Ten Things You Didn’t Know (About the Jesuits)



  1. They invented the trap door. Without the Jesuits, the Wicked Witch
    of the West wouldn’t have been able to disappear so suddenly
    in The Wizard of Oz. With a history in theater and the arts, Jesuits
    also perfected the “scrim,” the sheer curtain still used in theaters
    today.

  2. They discovered quinine (called “Jesuit bark” in the 16th century)
    that is used today for anti-malarial drugs and also in tonic water.
    Without the Jesuits, you wouldn’t be able to enjoy your gin and
    tonic. *

  3. Their founder, St. Ignatius of Loyola (1491–1556), the Spanish-soldier-
    turned-mystic may be the only saint with a notarized police
    record: for nighttime brawling with intent to cause bodily harm
    (needless to say, this came before his conversion).

  4. Their dictionaries and lexicons of the native languages in North
    America in the 17th century were the first resources Europeans
    used to understand these ancient tongues, and they still
    provide modern scholars with the earliest transcriptions of the
    languages.

  5. They located the source of the Blue Nile and charted large
    stretches of the Amazon and Mississippi Rivers.

  6. They educated Descartes, Voltaire, Moliere, James Joyce, Peter Paul
    Rubens, Arthur Conan Doyle, Fidel Castro, Alfred Hitchcock, and
    Bill Clinton
    —not to mention Bing Crosby, Vince Lombardi, Robert
    Altman, Chris Farley, Salma Hayek, and Denzel Washington.

  7. They founded the city of Sao Paolo, Brazil.
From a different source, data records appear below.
(** * tbl: table-driven test dispatch (gdey/tbl, tbl.go)

    A shallow embedding of [Cases], [runOrder], [runTest] and [Run] together
    with the library routines they call (strings.Split, strconv.ParseInt,
    math/rand.Perm), followed by the properties of the dispatch engine.

    Conventions of the embedding.
    - Go's [int] is 64 bits wide; indices and counts are [Z].  Every count
      is bounded by the length of a list, so no wrap-around can occur.
    - A panic is a result of its own ([Panicked]), carrying the reason and
      the state of the world at the moment of the panic.
    - A function value handed to [Run] is a signature (with its variadic
      flag), a nil flag and a total state transformer.  [fn.Call] panics
      for a nil function and for a variadic function whose trailing
      argument is not assignable to the element type; callables that panic
      themselves or do not return are outside the embedding.
    - [fn.Call] appends a record of the call (arguments and results) to a
      ghost log in the world; the log is how the theorems speak about the
      invocations that took place. *)

From Stdlib Require Import ZArith Lia Ascii String.
From stdpp Require Import base decidable option list strings.

Local Open Scope Z_scope.

(** ** Go types and reflected values *)

(** Types of the values that can be test cases.  [TNamed] is a defined type
    (as in [type Celsius int]): it is a type of its own, different from its
    underlying type. *)
Inductive GoType : Type :=
  | TBool
  | TInt
  | TInt64
  | TFloat64
  | TString
  | TNamed (name : string) (underlying : GoType)
  | TPtr (elem : GoType)
  | TSlice (elem : GoType).

#[global] Instance GoType_eq_dec : EqDecision GoType.
Proof. solve_decision. Defined.

(** reflect.Kind, restricted to the kinds the embedding produces. *)
Inductive Kind : Type :=
  | Invalid | Bool | Int | Int64 | Float64 | String_ | Ptr | Slice | Func.

#[global] Instance Kind_eq_dec : EqDecision Kind.
Proof. solve_decision. Defined.

Fixpoint kind_of (t : GoType) : Kind :=
  match t with
  | TBool => Bool
  | TInt => Int
  | TInt64 => Int64
  | TFloat64 => Float64
  | TString => String_
  | TNamed _ u => kind_of u
  | TPtr _ => Ptr
  | TSlice _ => Slice
  end.
(** C2 (amended).  For all rosters [R] and terms [t], [searchFaculty] of
    the later revision returns exactly the records of [R] for which the
    trimmed lower-cased [t] is a substring of the lower-cased name,
    department or subject, in [R]'s order; the first revision does the same
    with the lower-cased [t] left untrimmed.  Both are functions of their
    two arguments alone: they run outside the handlers' monad. *)
Theorem searchFaculty_filters :
  forall (R : list Faculty) (t : string),
    (exists keep : Faculty -> bool,
        (forall f, keep f = true <-> Spec.searchKeeps t f)
        /\ V2.searchFaculty R t = filter keep R)
    /\ (exists keep : Faculty -> bool,
        (forall f, keep f = true <-> Spec.searchKeepsUntrimmed t f)
        /\ V1.searchFaculty R t = filter keep R).
Proof.
  intros R t. split.
  - exists (keepsTerm (trim (toLowerCase t))). split.
    + intro f. unfold Spec.searchKeeps. rewrite <- toLowerCase_trim.
      apply keepsTerm_spec.
    + reflexivity.
  - exists (keepsTerm (toLowerCase t)). split.
    + intro f. apply keepsTerm_spec.
    + reflexivity.
Qed.

Lemma storedName_some row n :
  Spec.storedName row = Some n <-> nth_error row 0 = Some n /\ truthy n = true.
Proof.
  unfold Spec.storedName. destruct (nth_error row 0) as [c|].
  - destruct (truthy c) eqn:T; split.
    + intros [= ->]. now split.
    + now intros [[= ->] _].
    + discriminate.
    + intros [[= ->] T']. congruence.
  - split; [discriminate | now intros [? _]].
Qed.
  8. There are 35 craters on the moon named for Jesuit scientists. And
    Athanasius Kircher, a 17th-century Jesuit scientist, called “master
    of a hundred arts” and “the last man to know everything”, was
    a geologist, biologist, linguist, decipherer of hieroglyphics, and
    inventor of the megaphone.

  9. They inspired the film On the Waterfront, based on the groundbreaking
    labor-relations work of Jesuit John Corridan, who worked in
    New York City in the 1940s and 1950s. His part was played by
    Karl Malden, who, last year, died 50 years to the day after Fr.
    Corridan.

  10. They count 40 saints and dozens of blessed among their members,
    including the globe-trotting missionary St. Francis Xavier. Their
    famous “former” members include Garry Wills, John McLaughlin,
    and Jerry Brown.


Source: http://www.companymagazine.org/v274/jesuit-guide.pdf

P.S. *Quinine is also used to dilute Heroin.